The picture, named “Gruppa”, which means group, was shot in Murmansk in the year of 1915. Murmansk is a port city in the northwest of Russia, and named after the Murman coast, a term in Russian for Norway. The photographer is seated beside two military men dressed in Cossak robes.
I think that this picture in particular is so interesting at the time because Russia is about to experience revolts, especially from soldiers, who will later be the first Soviets. In 1915, Russia is currently finding itself in World War I. Russia is losing its quest to dominate the Ottoman Empire, and the Black Sea. Meanwhile, Germany is growing in military and might. Because Russia’s ammunition and weapons are low, they are defeated several times by Germany.
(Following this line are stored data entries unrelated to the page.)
(* ===== verification/SecMaster.v ===== *)
(** * SecMaster: the securities master database scripts

    Five scripts of [Automated Trading/] fill and inspect a MySQL database
    [securities_master]:
    - [MySQL_Connection.py]: connection and table tests on a table
      [books];
    - [Insert_Symbols.py]: parses the Wikipedia list of S&P 500 companies
      into rows of the table [symbol], inserts them, truncates tables;
    - [Price_Retrieval.py]: reads the symbols back, downloads six months of
      daily bars per symbol and inserts them into [daily_price];
    - [Retrieving_data.py]: reads the adjusted closes of [ATVI] back,
      ordered by date.

    The MySQL server is the state [server]: whether it accepts connections,
    its tables, and the lines the scripts print.  A table keeps its rows
    in insertion order with the [AUTO_INCREMENT] id each received, the
    next id, and the position of its primary key when it has one ([books]
    is keyed by [title]).  [cursor.executemany] of an [INSERT] is one
    multi-row statement: it inserts all rows or raises; [conn.commit()]
    follows it at once, so rows are modelled as committed when inserted.
    [TRUNCATE TABLE] empties a table and resets its [AUTO_INCREMENT].  The
    schema is created outside [src/]: the tables are part of the initial
    state.  A [mysql.connector.Error] is [DBError].

    Every function runs in the state and exception monad [stexc] of
    [Prelude]; Python's [try: ... except Error as e: print(e) finally: ...]
    is [except_print] inside [st_finally].  In the [finally] clauses the
    names [cursor], [conn] or [connection] are bound only if the
    connection succeeded.

    The theorems: every script keeps the tables well formed
    ([server_wf]: distinct positive ids below the next [AUTO_INCREMENT],
    a unique primary key), proved once per operation and composed with
    the [st_pres] rules of [Prelude]; on a server that refuses the
    connection each [try]/[finally] ends in [NameError]; truncating,
    inserting and selecting the symbols is a round trip; the download
    window is the 175 days before today; the retrieval loop and the
    [books] scenario are computed exactly.  The Wikipedia page and the
    AlphaVantage answer are inputs (network I/O). *)

From S2P Require Import Prelude AlphaVantage.
From stdpp Require Import pretty sorting.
On top of that, soldiers have poor food provisions. I wonder whether these men were suffering of poor provisions, as well.
This picture is taken shortly before the end of Tsar Nicholas II’ reign, and the February revolution. The Russian Empire will collapse, and nobles will not be able to hinder it. Did these military men already have any idea of what was going to happen, and if so, did they tell the photographer about it? Were they part of any socialist uprisings? Military men were very crucial in the upcoming revolts, so I guess they must have had some kind of idea of what was going on.
I can also see that the photographer and his two companions are sitting in what seems to be like a construction area in the forest. Perhaps they are seated on another railroad construction, something that was being worked on at that time, as well. Russia was very much in need of industrialization, having to catch up with Western European states.
Sergei Mikahailovich has a bunch of other pictures that are located in the Library of Congress. If I were you, I would go check them out! If you look closely, each picture has its own little neat story behind it. The link for “Gruppa” is found underneath the picture I posted, and you can easily explore Sergei’s collection if you click on the link.
I hope you enjoyed my first blogpost! Stay tuned for more!
P.S.: For my research I used the book “Russia: A History,” edited by Gregory Freeze. I mostly looked up the chapter on World War I.